Eugene Francois Fournier (1876 - 1957)

Eugene Fournier was born in St. Lazarre, Quebec. He came to Atlin in 1898 and then moved to Dawson in 1900. He owned the Empire Café, across from the old B&F store (Butterworth’s store).1) He owned the Miners’ Hotel in Granville in 1907.2)

In 1911, he was working in the Broadway Hotel in south Dawson and met and soon married Gertrude Powell.3) Their son Emile was born in 1912. The Fourniers moved to Mayo around 1914 and Eugene was hired as the cook in the mess hall at the Silver King Mine. They had a son, Wilfred Eugene, born in Dawson in 1912. They left the Mayo area about 1917. Another son, Emile N. was born [in 1919] after they left Mayo.4)

The Fourniers bought the Bear Creek Roadhouse at the east end of the Bear Creek Compound in 1919.5) Eugene knew all of the adults in the community, and the children called him Uncle Gene. In 1957, son Wilfred was working at the Elsa Camp and Emile was in Edmonton. Eugene Fournier was ill for three years before he died in Dawson. He is buried in the Catholic cemetery.6)
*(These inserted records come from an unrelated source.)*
(** C3, as the code has it. With [max_retries = 2] and [retries = 0], a
    print that fails is attempted once more: the first failure, once the
    printer is idle, goes through [StartClearing] and [Clearing] back to
    [Printing]; the second failure, once the printer is idle, closes the
    run with ["failure"] and leaves the driver [Inactive]. *)
Theorem max_retries_2_gives_one_retry p1 p2 s item w1 w2 :
  state (driver s) = Printing ->
  retries (driver s) = 0 ->
  max_retries (driver s) = 2 ->
  get_set_or_acquire (clear_bed (world s)) = (Some item, w1) ->
  (forall (i : nat) (im : string),
      Set_.materials item !! i = Some im ->
      _cur_materials (driver s) !! i = Some (Some im)) ->
  start_print item (begin_run w1) = (true, w2) ->
  let inputs : list Input :=
    [ (FAILURE, p1, None, []); (TICK, IDLE, None, []);
      (TICK, IDLE, None, []); (TICK, IDLE, None, []);
      (FAILURE, p2, None, []); (TICK, IDLE, None, []) ] in
  states_after inputs s
    = [Failure; StartClearing; Clearing; Printing; Failure; Inactive]
  /\ calls (snd (actions inputs s))
     = calls s ++ [runner_clear_bed; q_get_set_or_acquire; q_begin_run;
                   runner_start_print item; q_end_run "failure"]
  /\ world (snd (actions inputs s)) = end_run "failure" w2.
Proof.
  intros Hst Hr Hm Hget Hmat Hstart inputs.
  assert (Hmis : first_mismatch 0 (Some <$> Set_.materials item)
                   (_cur_materials (driver s)) = None).
  { apply first_mismatch_None. intros i im Hi.
    rewrite list_lookup_fmap in Hi.
    destruct (Set_.materials item !! i) as [im'|] eqn:Him; [|discriminate].
    simpl in Hi. injection Hi as ->. now apply Hmat. }
  clear Hmat. subst inputs. open_sys s Hst. subst retries0 max0.
  cbn [states_after actions].
  unfold action, call_state, _state_printing, _state_failure,
    _state_start_clearing, _state_clearing, _enter_start_print.
  unfold_monad. cbn.
  change (0 + 1 <? 2) with true. cbn.
  erewrite !state_start_print_starts;
    [| discriminate | exact Hget | exact Hmis | exact Hstart .. ].
  cbn. change (0 + 1 + 1 <? 2) with false. cbn.
  rewrite <- !app_assoc. repeat split; reflexivity.
Qed.
End Retrying.

Section Deactivating.
Context {W : Type} `{!Collaborators W}.
Implicit Types (p : Printer) (path : option string)
  (materials : list (option string)) (s : Sys W).

(** The handlers that look at the event send DEACTIVATE to [Inactive]
    ([Inactive] itself stays where it is). *)
Lemma deactivate_escapes p path materials s :
  state (driver s) <> Failure ->
  state (driver s) <> Success ->
  state (driver s) <> SpaghettiRecovery ->
  state (driver (snd (action DEACTIVATE p path materials s))) = Inactive.
Proof.
  intros HF HS HR.
  destruct s as [[status0 st0 retries0 enabled0 max0 threshold0 first0 ui0
                  cur_path0 cur_materials0] w0 cs0].
  cbn [driver state] in *.
  unfold action, call_state. unfold_handlers. unfold _state_start_print.
  unfold_monad.
  destruct st0; try contradiction;
    destruct p, path, materials; cbn; split_status; reflexivity.
Qed.
End Deactivating.

(** C1 fails on the code. A driver brought to [Failure] by
    DEACTIVATE, ACTIVATE (printer busy) and FAILURE stays in [Failure] on
    DEACTIVATE while the printer is busy; from [Printing], an idle tick
    leads to [Success], where DEACTIVATE moves on to [StartClearing]; and
    in [SpaghettiRecovery], reached by an early SPAGHETTI, DEACTIVATE
    leaves the driver there while the printer is busy and goes to
    [Failure] once it is paused. None of the three handlers looks at the
    event. *)
Theorem deactivate_ignored_in_failure :
  states_after
    [ (DEACTIVATE, IDLE, None, []); (ACTIVATE, BUSY, None, []);
      (FAILURE, BUSY, None, []); (DEACTIVATE, BUSY, None, []) ]
    (Scripted.fresh (offering set_plain 0))
  = [Inactive; Printing; Failure; Failure]
  /\ states_after
       [ (DEACTIVATE, IDLE, None, []); (ACTIVATE, BUSY, None, []);
         (TICK, IDLE, None, []); (DEACTIVATE, IDLE, None, []) ]
       (Scripted.fresh (offering set_plain 0))
     = [Inactive; Printing; Success; StartClearing]
  /\ states_after
       [ (DEACTIVATE, IDLE, None, []); (ACTIVATE, BUSY, None, []);
         (SPAGHETTI, BUSY, None, []); (DEACTIVATE, BUSY, None, []);
         (DEACTIVATE, PAUSED, None, []) ]
       (driver_in Unknown true 3 3600 (printing_since 1000 1010))
     = [Inactive; Printing; SpaghettiRecovery; SpaghettiRecovery; Failure].
Proof. repeat split; vm_compute; reflexivity. Qed.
Eugene’s photograph album of Mayo area images ca 1914 – 1917 is held at the Yukon Archives.7)

1) , 3) , 6)
Mrs. E.M. Rogers, “Illness takes grand old man Gene Fournier.” The Whitehorse Star (Whitehorse), 26 September 1957.
2)
Historic Yukon & Alaska Hotels, Roadhouses, Saloons & Cafes. YukonAlaska.com, 2020 website: http://www.yukonalaska.com/pathfinder/gen/rhse_ownersDG.html.
4) , 7)
Yukon Archives, Eugene and Gertrude Fournier fonds. Archives Society of Alberta, 2020 website: https://albertaonrecord.ca/eugene-and-gertrude-fournier-fonds.
5)
Michael Gates interviewed Emile Fournier at the Bear Creek Reunion, September 2010.